Continuity (with two points off for a meandering season 4)…8
BSG also pulled together an exceptional cast to create its dizzyingly broad cast of characters. The troop was led by Oscar nominees Mary McDonnel and Edward James Olmos as the leaders of the decimated human race. While some characters, like Apollo, languish in wishy-washy uncertain realization, other characters spring forward into sci-fi icons. When she first appeared on Big Bang Theory in her BSG uniform, my kids didn’t get who Katee Sackoff was, but now that they’ve been properly initiated (with hands over eyes for the racy bits) they recognize a geek goddess when they see one–or when Howard Wallowitze imagines one, that is. We also grin to ourselves when we see other alum of BSG, like Tahmoh Penikett (most recently in Man of Steel) whose marriage to Grace Park’s Cylon turncoat became an emotional core in the show. Many of these characters swing wildly through extreme situations throughout their years on the run from the dreaded Cylons. The changes they’re put through put me in mind of character critiques of Shakespeare. Shakespeare’s characters are wildly inconsistent, after all, so the question is: was the Bard lousy at keeping them consistent, or did he know human nature well enough to know that we all jig and amble and lisp? I’ve come down, late in life, on the latter side, and I give BSG the same benefit of the doubt.

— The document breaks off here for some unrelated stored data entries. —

Lemma add_vector_closed vec : forall rank m,
  List.NoDup (map point_id vec) -> List.NoDup (keys m) ->
  add_vector vec rank m
  = map (bump vec rank) m
    ++ List.filter (fun e => negb (Js.map_has (fst e) m)) (entries_from vec rank).
Proof.
  induction vec as [|h vec IH]; intros rank m Hnd Hm;
    cbn [add_vector entries_from List.filter fst].
  - rewrite app_nil_r. etransitivity; [symmetry; apply map_id|].
    apply map_ext. intros e. reflexivity.
  - cbn [map] in Hnd. apply NoDup_cons_iff in Hnd as [Hh Hnd].
    assert (Hbump : forall e, fst e <> point_id h -> bump (h :: vec) rank e = bump vec (S rank) e).
    { intros e He. unfold bump. cbn [rank_from].
      destruct (String.eqb_spec (fst e) (point_id h)); [contradiction | reflexivity]. }
    destruct (Js.map_get (point_id h) m) as [[s r]|] eqn:Hget.
    + (* the chunk is already in the map *)
      assert (Hhas : Js.map_has (point_id h) m = true) by (unfold Js.map_has; now rewrite Hget).
      rewrite Hhas. cbn [negb].
      pose proof (map_get_in _ _ _ Hget) as Hin.
      destruct (map_set_present (point_id h) ((s + rrfScore rank)%Q, r) m Hm) as [Hset | Hout].
      2:{ exfalso. apply Hout. change (point_id h) with (fst (point_id h, (s, r))).
          now apply in_map. }
      rewrite Hset. rewrite IH; [|exact Hnd|].
      2:{ unfold keys. rewrite map_map.
          erewrite map_ext; [exact Hm|]. intros e. cbn. now destruct (String.eqb _ _). }
      f_equal.
      * rewrite map_map. apply map_ext_in. intros [k [s' r']] Hin'. cbn [fst].
        destruct (String.eqb_spec (point_id h) k) as [<- | Hne].
        -- assert (Heq : (s', r') = (s, r)).
           { clear - Hm Hin Hin'. induction m as [|[k0 v0] m IHm]; [contradiction|].
             cbn in Hm. apply NoDup_cons_iff in Hm as [Hk Hm].
             destruct Hin as [Hin | Hin], Hin' as [Hin' | Hin'].
             - congruence.
             - injection Hin as -> ->. exfalso. apply Hk.
               change (point_id h) with (fst (point_id h, (s', r'))). now apply in_map.
             - injection Hin' as -> ->. exfalso. apply Hk.
               change (point_id h) with (fst (point_id h, (s, r))). now apply in_map.
             - now apply IHm. }
           injection Heq as -> ->.
           unfold bump. cbn [fst snd rank_from]. rewrite String.eqb_refl.
           now rewrite rank_from_not_in.
        -- rewrite Hbump by (cbn; congruence). reflexivity.
      * apply List.filter_ext. intros e. f_equal. unfold Js.map_has.
        destruct (Js.map_get (fst e) m) eqn:G1.
        -- apply map_get_in in G1.
           destruct (Js.map_get (fst e) (map _ m)) eqn:G2; [reflexivity|].
           apply map_get_none in G2. exfalso. apply G2.
           unfold keys. rewrite map_map.
           erewrite map_ext; [|intros x; cbn; now destruct (String.eqb _ _)].
           change (fst e) with (fst (fst e, p)). now apply in_map.
        -- apply map_get_none in G1.
           destruct (Js.map_get (fst e) (map _ m)) eqn:G2; [|reflexivity].
           apply map_get_in in G2. exfalso. apply G1.
           apply (in_map fst) in G2. unfold keys in *. rewrite map_map in G2.
           erewrite map_ext in G2; [exact G2|]. intros x; cbn; now destruct (String.eqb _ _).
    + (* a new chunk *)
      assert (Hhas : Js.map_has (point_id h) m = false) by (unfold Js.map_has; now rewrite Hget).
      rewrite Hhas. cbn [negb]. apply map_get_none in Hget.
      rewrite map_set_fresh by exact Hget.
      rewrite IH; [|exact Hnd|].
      2:{ unfold keys. rewrite map_app. cbn. apply List.NoDup_app; [exact Hm | |].
          - repeat constructor. intros [].
          - intros k Hk [<- | []]. contradiction. }
      rewrite map_app. cbn [map]. rewrite <- app_assoc. cbn [app]. f_equal.
      * apply map_ext_in. intros e He. symmetry. apply Hbump.
        intros Heq. apply Hget. rewrite <- Heq. now apply in_map.
      * f_equal.
        -- unfold bump. cbn [fst]. now rewrite rank_from_not_in.
        -- apply List.filter_ext_in. intros e He. f_equal. unfold Js.map_has.
           assert (Hne : fst e <> point_id h).
           { intros Heq. apply Hh. rewrite <- Heq.
             rewrite <- (keys_entries_from vec (S rank)). now apply in_map. }
           destruct (Js.map_get (fst e) m) eqn:G1.
           ++ apply map_get_in in G1.
              destruct (Js.map_get (fst e) (m ++ _)) eqn:G2; [reflexivity|].
              apply map_get_none in G2. exfalso. apply G2. unfold keys.
              rewrite map_app, in_app_iff. left.
              change (fst e) with (fst (fst e, p)). now apply in_map.
           ++ apply map_get_none in G1.
              destruct (Js.map_get (fst e) (m ++ _)) eqn:G2; [|reflexivity].
              apply map_get_in in G2. apply in_app_iff in G2 as [G2 | [G2 | []]].
              ** exfalso. apply G1. change (fst e) with (fst (fst e, p)). now apply in_map.
              ** congruence.
Qed.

Characters (with another 2 point deduction for Apollo)…8
Finally, there are the baddies…who aren’t the baddies at all. Some of the Cylons are cheap CGI foot soldiers (still an improvement over guys in kilts with metal helmets like in the 70s show), but even those effects are too special to roll out every other scene. So in the new mythology of BSG, the Cylons have “evolved” into cyborgs who mimic human form. The enemy has become us, as much to best us as to infiltrate us. Though there are plenty of episodes that utilize sci-fi tropes differentiating the Cylons as “machines” and artificial beings capable of superhuman feats, at the core, they are human. They are fragile, almost psychologically broken beings, and their imperfections are as important to the themes of the show as the conflicts between the squabbling human characters. Initially, they nuke humanity out of resentment and rage, but by the end of the show, they have embraced their own humanity and (the surviving) Cylons merge with the human race, offering a tentative hope for an end to endless bloodshed and misunderstanding. From the beginning we were promised that “they have a plan,” and, though my faith wavered in the creator’s commitment to a long-term arc from episode one from time to time, there was still more than enough menace in the Cylon threat hounding the human characters to see the show through to the climactic battle in the final episodes.